Instructions for the task :: Copy out exactly the lines from the first line of the material below through the line containing "promise that never settles. *)", and nothing beyond them.

Records provided ::
# # # #
(** * Trade Document Analyzer: the React component [App] and its handlers.

    The repository holds two revisions of one component:
    - [src/index.tsx], embedded in [Module IndexTsx];
    - the later revision (credential guard inside the handler, rejecting
      reader, empty-response check), embedded in [Module Part000].

    The component is UI state (React [useState] cells) plus one outbound
    call.  Handlers are embedded as computations in a small monad that
    threads the state cells, logs the effects on the outside world (file
    reads, the network call, the clipboard, timers) and carries the three
    ways an [async] function can end: it returns, it throws, or it awaits a
    promise that never settles. *)

From Stdlib Require Import String Ascii List Bool Arith Lia Permutation.
From Stdlib.Strings Require Import Byte.
From Stdlib Require Import DecimalString NArith.
Import ListNotations.
Open Scope string_scope.
Open Scope list_scope.

(** ** JavaScript values and helpers *)

(** The empty string ['']. *)
Definition empty : string := EmptyString.

(** Truthiness of a JS string: every string but [''] is truthy. *)
Definition truthy (s : string) : bool :=
  match s with
  | EmptyString => false
  | String _ _ => true
  end.

(** Truthiness of a [string | undefined] value. *)
Definition truthy_opt (v : option string) : bool :=
  match v with
  | Some s => truthy s
  | None => false
  end.

(** Truthiness of an object reference ([File | null | undefined]): [None]
    stands for both [null] and [undefined], which the component never tells
    apart (it only tests [!file] and [file ? .. : ..]). *)
Definition populated {A : Type} (o : option A) : bool :=
  match o with
  | Some _ => true
  | None => false
  end.

Definition dq : string := String (ascii_of_nat 34) EmptyString.
Definition nl : string := String (ascii_of_nat 10) EmptyString.
Definition comma : ascii := ascii_of_nat 44.

(** A template literal that spans several source lines. *)
Definition lines (l : list string) : string := String.concat nl l.

(** [s.split(sep)] for a one-character separator: never returns the empty
    array; [''.split(',')] is [['']]. *)
Fixpoint split (sep : ascii) (s : string) : list string :=
  match s with
  | EmptyString => [EmptyString]
  | String c r =>
      if Ascii.eqb c sep then EmptyString :: split sep r
      else match split sep r with
           | h :: t => String c h :: t
           | [] => [String c EmptyString]
           end
  end.

(** [s.includes(sub)]. *)
Fixpoint includes (s sub : string) : bool :=
  String.prefix sub s ||
  match s with
  | EmptyString => false
  | String _ r => includes r sub
  end.

(** Does a string contain the separator? *)
Fixpoint has_char (c : ascii) (s : string) : bool :=
  match s with
  | EmptyString => false
  | String d r => Ascii.eqb d c || has_char c r
  end.

(** ** Data model *)

(** A browser [File]: the fields the component (and the spec's UploadSlot)
    mention. *)
Record File : Type := mkFile
  { name : string
  ; size : nat
  ; type : string
  ; content : list byte }.

(** The three upload slots, in the order the component declares them. *)
Inductive Slot : Type := CI | PL | BL.

(** [Part] of [@google/genai], restricted to the two shapes the component
    builds.  [data] is [string | undefined]: it is element 1 of an array
    that may have a single element. *)
Inductive Part : Type :=
| text (t : string)
| inlineData (data : option string) (mimeType : string).

(** A thrown (or rejecting) value, as far as [err instanceof Error] and
    [err.message] can see it. *)
Inductive Thrown : Type :=
| ErrorObj (message : string)
| NonError.

(** How an awaited promise ends: it rejects, it resolves, or it stays
    pending (nothing in the component times an [await] out). *)
Inductive Settlement (A : Type) : Type :=
| Rejected (err : Thrown)
| Resolved (a : A)
| Pending.
Arguments Rejected {A} err.
Arguments Resolved {A} a.
Arguments Pending {A}.

(** The client object of the SDK: the promise of
    [ai.models.generateContent] rejects, resolves to a response whose
    [.text] is [string | undefined], or stays pending. *)
Record Client : Type := mkClient
  { generateContent : string -> list Part -> Settlement (option string) }.

(** [navigator.clipboard.writeText(text)]: where the Clipboard API is not
    exposed ([navigator.clipboard] is [undefined], as outside secure
    contexts) evaluating the call throws; otherwise it returns a promise,
    which the component drops. *)
Record Navigator : Type := mkNavigator
  { writeText : string -> Thrown + unit }.

(** What lies outside the component: the process environment, the SDK's
    constructor (third-party code, which may throw), and the browser's
    [FileReader] ([readAsDataURL] gives [reader.result] at [loadend]:
    the data URL, or [None] for [null] after a read error). *)
Record Env : Type := mkEnv
  { API_KEY : option string
  ; GoogleGenAI : option string -> Thrown + Client
  ; readAsDataURL : File -> option string }.

(** Callbacks handed to [setTimeout]. *)
Inductive Callback : Type :=
| ResetCopyButtonText.

(** Effects on the outside world, in program order. *)
Inductive Effect : Type :=
| FileRead (f : File)
| NetworkCall (model : string) (parts : list Part)
| ConsoleError (err : Thrown)
| ClipboardWrite (t : string)
| SetTimeout (cb : Callback) (ms : nat).

(** ** The handler monad *)

Inductive Res (A : Type) : Type :=
| Ok (a : A)
| Throw (e : Thrown)
| Hang.
Arguments Ok {A} a.
Arguments Throw {A} e.
Arguments Hang {A}.

Definition M (S A : Type) : Type := S -> Res A * S * list Effect.

Section Monad.
Context {S : Type}.

Definition ret {A} (a : A) : M S A := fun s => (Ok a, s, []).

Definition bind {A B} (m : M S A) (k : A -> M S B) : M S B :=
  fun s =>
    let '(r, s1, l1) := m s in
    match r with
    | Ok a => let '(r2, s2, l2) := k a s1 in (r2, s2, l1 ++ l2)
    | Throw e => (Throw e, s1, l1)
    | Hang => (Hang, s1, l1)
    end.

Definition get : M S S := fun s => (Ok s, s, []).
Definition modify (f : S -> S) : M S unit := fun s => (Ok tt, f s, []).
Definition emit (e : Effect) : M S unit := fun s => (Ok tt, s, [e]).
Definition throw {A} (e : Thrown) : M S A := fun s => (Throw e, s, []).
Definition never {A} : M S A := fun s => (Hang, s, []).

(** [try { body } catch (err) { handler } finally { finalizer }].  A body
    that never settles leaves both other blocks unexecuted. *)
Definition try_catch_finally (body : M S unit) (handler : Thrown -> M S unit)
    (finalizer : M S unit) : M S unit :=
  fun s =>
    let '(r, s1, l1) := body s in
    match r with
    | Ok tt => let '(r2, s2, l2) := finalizer s1 in (r2, s2, l1 ++ l2)
    | Throw e =>
        let '(r2, s2, l2) := handler e s1 in
        match r2 with
        | Ok tt => let '(r3, s3, l3) := finalizer s2 in (r3, s3, l1 ++ l2 ++ l3)
        | Throw e' =>
            let '(r3, s3, l3) := finalizer s2 in
            match r3 with
            | Ok tt => (Throw e', s3, l1 ++ l2 ++ l3)
            | other => (other, s3, l1 ++ l2 ++ l3)
            end
        | Hang => (Hang, s2, l1 ++ l2)
        end
    | Hang => (Hang, s1, l1)
    end.
End Monad.

Notation "x <- m ;; k" := (bind m (fun x => k))
  (at level 61, m at next level, right associativity).
Notation "m ;; k" := (bind m (fun _ => k))
  (at level 61, right associativity).

(** Projections of a finished run. *)
Definition outcome {S A} (x : Res A * S * list Effect) : Res A := fst (fst x).
Definition final {S A} (x : Res A * S * list Effect) : S := snd (fst x).
Definition trace {S A} (x : Res A * S * list Effect) : list Effect := snd x.

(** The network calls of a trace, and its file reads. *)
Definition network_calls (l : list Effect) : list (string * list Part) :=
  flat_map (fun e => match e with NetworkCall m p => [(m, p)] | _ => [] end) l.
Definition file_reads (l : list Effect) : list File :=
  flat_map (fun e => match e with FileRead f => [f] | _ => [] end) l.

(** [ai.models.generateContent({model, contents: [{parts}]})], awaited. *)
Definition callGenerateContent {S} (ai : Client) (model : string)
    (parts : list Part) : M S (option string) :=
  emit (NetworkCall model parts);;
  match generateContent ai model parts with
  | Rejected err => throw err
  | Resolved t => ret t
  | Pending => never
  end.

(** [(reader.result as string).split(',')[1]] *)
Definition base64_of_dataURL (url : string) : option string :=
  nth_error (split comma url) 1.

(** ** [src/index.tsx] *)

Module IndexTsx.

(** The [useState] cells of [App].  [ciFile], [plFile], [blFile] hold
    [File | null] (and [undefined] after [files[0]] of an empty list);
    [result] is declared [string] but receives [response.text], which is
    [string | undefined]. *)
Record State : Type := mkState
  { ciFile : option File
  ; plFile : option File
  ; blFile : option File
  ; loading : bool
  ; result : option string
  ; error : string
  ; copyButtonText : string }.

Definition initial : State :=
  mkState None None None false (Some empty) empty "Copy".

Definition setCiFile (f : option File) : M State unit :=
  modify (fun s => mkState f (plFile s) (blFile s) (loading s) (result s)
                     (error s) (copyButtonText s)).
Definition setPlFile (f : option File) : M State unit :=
  modify (fun s => mkState (ciFile s) f (blFile s) (loading s) (result s)
                     (error s) (copyButtonText s)).
Definition setBlFile (f : option File) : M State unit :=
  modify (fun s => mkState (ciFile s) (plFile s) f (loading s) (result s)
                     (error s) (copyButtonText s)).
Definition setLoading (b : bool) : M State unit :=
  modify (fun s => mkState (ciFile s) (plFile s) (blFile s) b (result s)
                     (error s) (copyButtonText s)).
Definition setResult (r : option string) : M State unit :=
  modify (fun s => mkState (ciFile s) (plFile s) (blFile s) (loading s) r
                     (error s) (copyButtonText s)).
Definition setError (e : string) : M State unit :=
  modify (fun s => mkState (ciFile s) (plFile s) (blFile s) (loading s)
                     (result s) e (copyButtonText s)).
Definition setCopyButtonText (t : string) : M State unit :=
  modify (fun s => mkState (ciFile s) (plFile s) (blFile s) (loading s)
                     (result s) (error s) t).

(** [useMemo(() => new GoogleGenAI({apiKey: process.env.API_KEY}), [])]
    runs during the first render: if the constructor throws, [App] does
    not mount and there is no handler to invoke. *)
Definition mount (env : Env) : Thrown + (State * Client) :=
  match GoogleGenAI env (API_KEY env) with
  | inl err => inl err
  | inr ai => inr (initial, ai)
  end.

(** [e.target.files] is [FileList | null]; [files[0]] of an empty list is
    [undefined]. *)
Definition handleFileChange (files : option (list File))
    (setter : option File -> M State unit) : M State unit :=
  match files with
  | Some fl => setter (hd_error fl);; setResult (Some empty);; setError empty
  | None => ret tt
  end.

(** The promise resolves from [onloadend] only; after a read error
    [reader.result] is [null], the callback throws inside the event
    dispatch and the promise is never settled. *)
Definition fileToGenerativePart (env : Env) (file : File) : M State Part :=
  emit (FileRead file);;
  match readAsDataURL env file with
  | Some url => ret (inlineData (base64_of_dataURL url) (type file))
  | None => never
  end.

Definition prompt : string :=
  lines
    [ "You are an expert AI assistant specializing in international trade document analysis. Your primary task is to accurately extract key information from the provided document(s) (e.g., Commercial Invoice, Packing List, Bill of Lading)."
    ; empty
    ; "**Instructions:**"
    ; "1.  Analyze all attached documents carefully."
    ; ("2.  Extract the data points listed under " ++ dq ++ "General Information" ++ dq ++ " and present them in a clean " ++ dq ++ "Key: Value" ++ dq ++ " format.")%string
    ; "3.  Extract all container details from the Bill of Lading and present them in a clear, multi-line list or table format."
    ; ("4.  If a piece of information is not available in the provided document(s), state " ++ dq ++ "Not Found" ++ dq ++ ".")%string
    ; empty
    ; "**General Information:**"
    ; "* **Total Invoice Value (USD):**"
    ; "* **Total Packages:**"
    ; "* **SAP Cargo PO:**"
    ; "* **Invoice Number:**"
    ; "* **BL/AWB Number:**"
    ; "* **Shipper:**"
    ; "* **Incoterm:**"
    ; "* **Description:**"
    ; "* **Carrier:**"
    ; "* **Vessel:**"
    ; "* **Freight Value (USD):**"
    ; "* **CBM:**"
    ; empty
    ; "**Container Details:**"
    ; "(List all containers found in the Bill of Lading below, with Container Number, Seal Number, and Container Type)"
    ; empty ].
(** * credshed: canonical account records and their identifiers

    A shallow embedding of [lib/validation.py] and [lib/account.py].

    Python [bytes] are lists of [byte]; Python [str] are lists of Unicode
    code points; the persistence document is a finite map from key names
    to text.  An exception is an explicit result ([Raise]).  *)

From Stdlib Require Import ZArith NArith List Bool Lia.
From Stdlib Require Import Strings.Byte Strings.String.
From stdpp Require Import base option list gmap strings.
Import ListNotations.

Local Open Scope N_scope.
Local Open Scope list_scope.

Abbreviation bytes := (list byte).
Abbreviation str := (list N).

(** ** The Python built-ins the two modules call *)

Module Py.

(** A bytes literal: [b "abc"] is [b'abc']. *)
Definition b (s : string) : bytes := list_byte_of_string s.

Definition ord (c : byte) : N := Byte.to_N c.

Definition chr (n : N) : byte := default "000"%byte (Byte.of_N (n mod 256)).

Definition in_range (lo hi c : byte) : bool :=
  (ord lo <=? ord c) && (ord c <=? ord hi).

Definition mem (c : byte) (s : bytes) : bool := existsb (Byte.eqb c) s.

(** [bytes.lower()] and [bytes.upper()] act on the ASCII letters only. *)
Definition lower_byte (c : byte) : byte :=
  if in_range "A" "Z" c then chr (ord c + 32) else c.

Definition upper_byte (c : byte) : byte :=
  if in_range "a" "z" c then chr (ord c - 32) else c.

Definition lower (s : bytes) : bytes := map lower_byte s.

(** ASCII whitespace, the default argument of [bytes.strip()]. *)
Definition whitespace : bytes :=
  [" "; "009"; "010"; "013"; "011"; "012"]%byte.

Fixpoint lstrip (chars s : bytes) : bytes :=
  match s with
  | c :: s' => if mem c chars then lstrip chars s' else s
  | [] => []
  end.

Definition rstrip (chars s : bytes) : bytes := rev (lstrip chars (rev s)).

(** [s.strip(chars)] *)
Definition strip (chars s : bytes) : bytes := rstrip chars (lstrip chars s).

(** [s.translate(None, delete)] *)
Definition translate_delete (delete s : bytes) : bytes :=
  List.filter (fun c => negb (mem c delete)) s.

Fixpoint startswith (s prefix : bytes) : bool :=
  match prefix, s with
  | [], _ => true
  | p :: prefix', c :: s' => Byte.eqb c p && startswith s' prefix'
  | _ :: _, [] => false
  end.

Definition endswith (s suffix : bytes) : bool :=
  startswith (rev s) (rev suffix).

(** [sub in s] on bytes objects: a substring test. *)
Fixpoint contains (s sub : bytes) : bool :=
  startswith s sub ||
  match s with
  | [] => false
  | _ :: s' => contains s' sub
  end.

(** [s.split(sep)] for a separator of one element; never the empty list. *)
Fixpoint split {A} (eqb : A → A → bool) (sep : A) (s : list A) : list (list A) :=
  match s with
  | [] => [[]]
  | c :: s' =>
      if eqb c sep then [] :: split eqb sep s'
      else match split eqb sep s' with
           | w :: ws => (c :: w) :: ws
           | [] => [[c]]
           end
  end.

(** [sep.join(parts)] *)
Fixpoint join {A} (sep : list A) (parts : list (list A)) : list A :=
  match parts with
  | [] => []
  | [p] => p
  | p :: ps => p ++ sep ++ join sep ps
  end.

(** [s[:n]] and [s[-n:]] for a positive [n]. *)
Definition slice_to {A} (n : nat) (s : list A) : list A := take n s.
Definition slice_last {A} (n : nat) (s : list A) : list A :=
  drop (length s - n) s.

(** A text literal: the code points of an ASCII string. *)
Definition u (s : string) : str := map ord (list_byte_of_string s).

(** [s.encode(encoding='utf-8')]; [None] is [UnicodeEncodeError], raised on
    a surrogate code point. *)
Definition utf8_char (c : N) : option bytes :=
  if c <? 128 then Some [chr c]
  else if c <? 2048 then Some [chr (192 + c / 64); chr (128 + c mod 64)]
  else if (55296 <=? c) && (c <=? 57343) then None
  else if c <? 65536 then
    Some [chr (224 + c / 4096); chr (128 + (c / 64) mod 64); chr (128 + c mod 64)]
  else
    Some [chr (240 + (c / 262144) mod 8); chr (128 + (c / 4096) mod 64);
          chr (128 + (c / 64) mod 64); chr (128 + c mod 64)].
# # # #
Task response ::
(** * Trade Document Analyzer: the React component [App] and its handlers.

    The repository holds two revisions of one component:
    - [src/index.tsx], embedded in [Module IndexTsx];
    - the later revision (credential guard inside the handler, rejecting
      reader, empty-response check), embedded in [Module Part000].

    The component is UI state (React [useState] cells) plus one outbound
    call.  Handlers are embedded as computations in a small monad that
    threads the state cells, logs the effects on the outside world (file
    reads, the network call, the clipboard, timers) and carries the three
    ways an [async] function can end: it returns, it throws, or it awaits a
    promise that never settles. *)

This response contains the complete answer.